## Task objective
Below are the entries to work from; restate word for word the portion that opens with the line containing "N.eqb c 65279." and closes with the line containing "let '(lastBreakColumn1, lastBreakIndex1)", keeping both.

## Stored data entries
__________________________________________________
(** * PURRINT text mode: wrapping, rasterisation and thresholding

    A shallow embedding of the text-mode print path of
    [src/components/PurrintApp.tsx]: [normalizeTextForPrinting],
    [wrapMonospaceText], [renderTextToCanvas] and [onPrintClick], and of
    the image handlers of the component: [handleFile], [onPaste],
    [onImageInputChange], [onDrop] and the effect that shows the photo.

    Modelling conventions.
    - A JavaScript string is the list of its UTF-16 code units ([N]);
      [s.length], [s[i]] and [s.slice] all count code units.
    - The local variables of [wrapMonospaceText] form a record that the
      loop body transforms, one input character at a time.
    - [ImageData.data] (a [Uint8ClampedArray]) is a [list Z]; a store
      outside the array is ignored, which is what stdpp's list insert does.
    - JavaScript numbers used for layout are exact rationals ([Q]): the
      arithmetic of the source is binary64, and its rounding (of the order
      of 1e-14 on these pixel counts) is not modelled.  For the bitmap
      height the two are compared in [binary64_lines_height].  Canvas
      dimensions and string positions are integers ([Z]); canvas sizes
      beyond what a browser allocates are not modelled either.
    - The column limit of [wrapMonospaceText] is an integer, as its one
      caller passes it ([Math.max(1, Math.floor(...))]).
    - The browser (font metrics, the 2D rasteriser, the printer service) is
      a record of functions the code is parameterised by.
    - [async]/[await] are sequenced in program order; a rejected promise
      is an exception of the awaiting code. *)

From Stdlib Require Import String Ascii ZArith NArith QArith Qround Qminmax.
From Stdlib Require Import SpecFloat Lia Bool.
From stdpp Require Import base list.

Open Scope Z_scope.

(** ** JavaScript strings *)

Definition code_unit := N.
Definition jsstring := list code_unit.

(** A string literal of the source, as code units. *)
Definition js (s : string) : jsstring :=
  map N_of_ascii (list_ascii_of_string s).

Definition TAB : code_unit := 9%N.
Definition LF : code_unit := 10%N.
Definition CR : code_unit := 13%N.
Definition SPACE : code_unit := 32%N.
Definition HYPHEN : code_unit := 45%N.

(** [s.length] *)
Definition jslength (s : jsstring) : Z := Z.of_nat (length s).

(** Resolution of a relative index of [String.prototype.slice]: a negative
    index counts from the end, and everything is clamped to [0, len]. *)
Definition relative_index (len k : Z) : Z :=
  if k <? 0 then Z.max (len + k) 0 else Z.min k len.

(** [s.slice(start, stop)]; [stop = None] is the one-argument call. *)
Definition slice (s : jsstring) (start : Z) (stop : option Z) : jsstring :=
  let len := jslength s in
  let from := relative_index len start in
  let to := match stop with
            | None => len
            | Some e => relative_index len e
            end in
  take (Z.to_nat (to - from)) (drop (Z.to_nat from) s).

(** [value.replace(/\t/g, "    ")]: a left-to-right scan in which every
    match of the one-character pattern is replaced. *)
Fixpoint replace_tabs (value : jsstring) : jsstring :=
  match value with
  | [] => []
  | c :: rest =>
      if N.eqb c TAB then js "    " ++ replace_tabs rest
      else c :: replace_tabs rest
  end.

(** [value.replace(/\r\n/g, "\n")]: the scan resumes after each match. *)
Fixpoint replace_crlf (value : jsstring) : jsstring :=
  match value with
  | [] => []
  | c :: rest =>
      match rest with
      | d :: rest' =>
          if N.eqb c CR && N.eqb d LF then LF :: replace_crlf rest'
          else c :: replace_crlf rest
      | [] => [c]
      end
  end.

(** ECMAScript WhiteSpace and LineTerminator code points, the characters
    [String.prototype.trim] strips. *)
Definition is_whitespace (c : code_unit) : bool :=
  (N.leb 9 c && N.leb c 13)
  || N.eqb c 32 || N.eqb c 160 || N.eqb c 5760
  || (N.leb 8192 c && N.leb c 8202)
  || N.eqb c 8232 || N.eqb c 8233 || N.eqb c 8239
  || N.eqb c 8287 || N.eqb c 12288 || N.eqb c 65279.

Fixpoint trimStart (s : jsstring) : jsstring :=
  match s with
  | [] => []
  | c :: rest => if is_whitespace c then trimStart rest else s
  end.

Definition trimEnd (s : jsstring) : jsstring :=
  rev (trimStart (rev s)).

Definition trim (s : jsstring) : jsstring := trimEnd (trimStart s).

(** ** [normalizeTextForPrinting] *)

Definition normalizeTextForPrinting (value : jsstring) : jsstring :=
  replace_tabs value.

(** ** [wrapMonospaceText] *)

(** The mutable locals of [wrapMonospaceText]. *)
Record wrap_state := WrapState {
  lines : list jsstring;
  currentLine : jsstring;
  column : Z;
  lastBreakColumn : Z;
  lastBreakIndex : Z
}.

Definition wrap_init : wrap_state :=
  WrapState [] [] 0 (-1) (-1).

Definition pushCurrentLine (st : wrap_state) : wrap_state :=
  WrapState (lines st ++ [currentLine st]) [] 0 (-1) (-1).

(** [char === " " || char === "\t" || char === "-"] *)
Definition is_break (c : code_unit) : bool :=
  N.eqb c SPACE || N.eqb c TAB || N.eqb c HYPHEN.

(** The inner [for (let j = 0; j < currentLine.length; j++)] loop, started
    at index [j] on the characters from [j] on; [acc] holds
    [(lastBreakColumn, lastBreakIndex)]. *)
Fixpoint rescan_breaks (j : Z) (rest : jsstring) (acc : Z * Z) : Z * Z :=
  match rest with
  | [] => acc
  | c :: rest' =>
      rescan_breaks (j + 1) rest'
        (if is_break c then (j + 1, j + 1) else acc)
  end.

(** One iteration of the outer loop, on the character [char]. *)
Definition wrap_step (limit : Z) (st : wrap_state) (char : code_unit)
  : wrap_state :=
  if N.eqb char LF then pushCurrentLine st
  else
    let currentLine1 := currentLine st ++ [char] in
    let column1 := column st + 1 in
    let '(lastBreakColumn1, lastBreakIndex1) :=
      if is_break char then (column1, jslength currentLine1)
      else (lastBreakColumn st, lastBreakIndex st) in
    if column1 >=? limit then
      if (lastBreakColumn1 >? 0) && (lastBreakColumn1 <? column1) then
        let breakIndex := lastBreakIndex1 in
        let linePart := slice currentLine1 0 (Some breakIndex) in
        let currentLine2 := slice currentLine1 breakIndex None in
        let '(lastBreakColumn2, lastBreakIndex2) :=
          rescan_breaks 0 currentLine2 (-1, -1) in
        WrapState (lines st ++ [linePart]) currentLine2
                  (jslength currentLine2) lastBreakColumn2 lastBreakIndex2
      else
        WrapState (lines st ++ [currentLine1]) [] 0 (-1) (-1)
    else
      WrapState (lines st) currentLine1 column1
                lastBreakColumn1 lastBreakIndex1.

(** The outer loop visits [normalized[0]], [normalized[1]], ... in order. *)
Definition wrap_loop (limit : Z) (normalized : jsstring) (st : wrap_state)
  : wrap_state :=
  fold_left (wrap_step limit) normalized st.

Definition wrapMonospaceText (value : jsstring) (maxCharsPerLine : Z)
  : list jsstring :=
  let limit := Z.max 1 maxCharsPerLine in
  let normalized := replace_crlf value in
  let st := wrap_loop limit normalized wrap_init in
  lines st ++ [currentLine st].

(** ** JavaScript numbers used for layout *)

Definition number := Q.

(** [x < y] on numbers. *)
Definition Qltb (x y : number) : bool := negb (Qle_bool y x).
__________________________________________________
## Result for this exercise
  || N.eqb c 8287 || N.eqb c 12288 || N.eqb c 65279.

Fixpoint trimStart (s : jsstring) : jsstring :=
  match s with
  | [] => []
  | c :: rest => if is_whitespace c then trimStart rest else s
  end.

Definition trimEnd (s : jsstring) : jsstring :=
  rev (trimStart (rev s)).

Definition trim (s : jsstring) : jsstring := trimEnd (trimStart s).

(** ** [normalizeTextForPrinting] *)

Definition normalizeTextForPrinting (value : jsstring) : jsstring :=
  replace_tabs value.

(** ** [wrapMonospaceText] *)

(** The mutable locals of [wrapMonospaceText]. *)
Record wrap_state := WrapState {
  lines : list jsstring;
  currentLine : jsstring;
  column : Z;
  lastBreakColumn : Z;
  lastBreakIndex : Z
}.

Definition wrap_init : wrap_state :=
  WrapState [] [] 0 (-1) (-1).

Definition pushCurrentLine (st : wrap_state) : wrap_state :=
  WrapState (lines st ++ [currentLine st]) [] 0 (-1) (-1).

(** [char === " " || char === "\t" || char === "-"] *)
Definition is_break (c : code_unit) : bool :=
  N.eqb c SPACE || N.eqb c TAB || N.eqb c HYPHEN.

(** The inner [for (let j = 0; j < currentLine.length; j++)] loop, started
    at index [j] on the characters from [j] on; [acc] holds
    [(lastBreakColumn, lastBreakIndex)]. *)
Fixpoint rescan_breaks (j : Z) (rest : jsstring) (acc : Z * Z) : Z * Z :=
  match rest with
  | [] => acc
  | c :: rest' =>
      rescan_breaks (j + 1) rest'
        (if is_break c then (j + 1, j + 1) else acc)
  end.

(** One iteration of the outer loop, on the character [char]. *)
Definition wrap_step (limit : Z) (st : wrap_state) (char : code_unit)
  : wrap_state :=
  if N.eqb char LF then pushCurrentLine st
  else
    let currentLine1 := currentLine st ++ [char] in
    let column1 := column st + 1 in
    let '(lastBreakColumn1, lastBreakIndex1) :=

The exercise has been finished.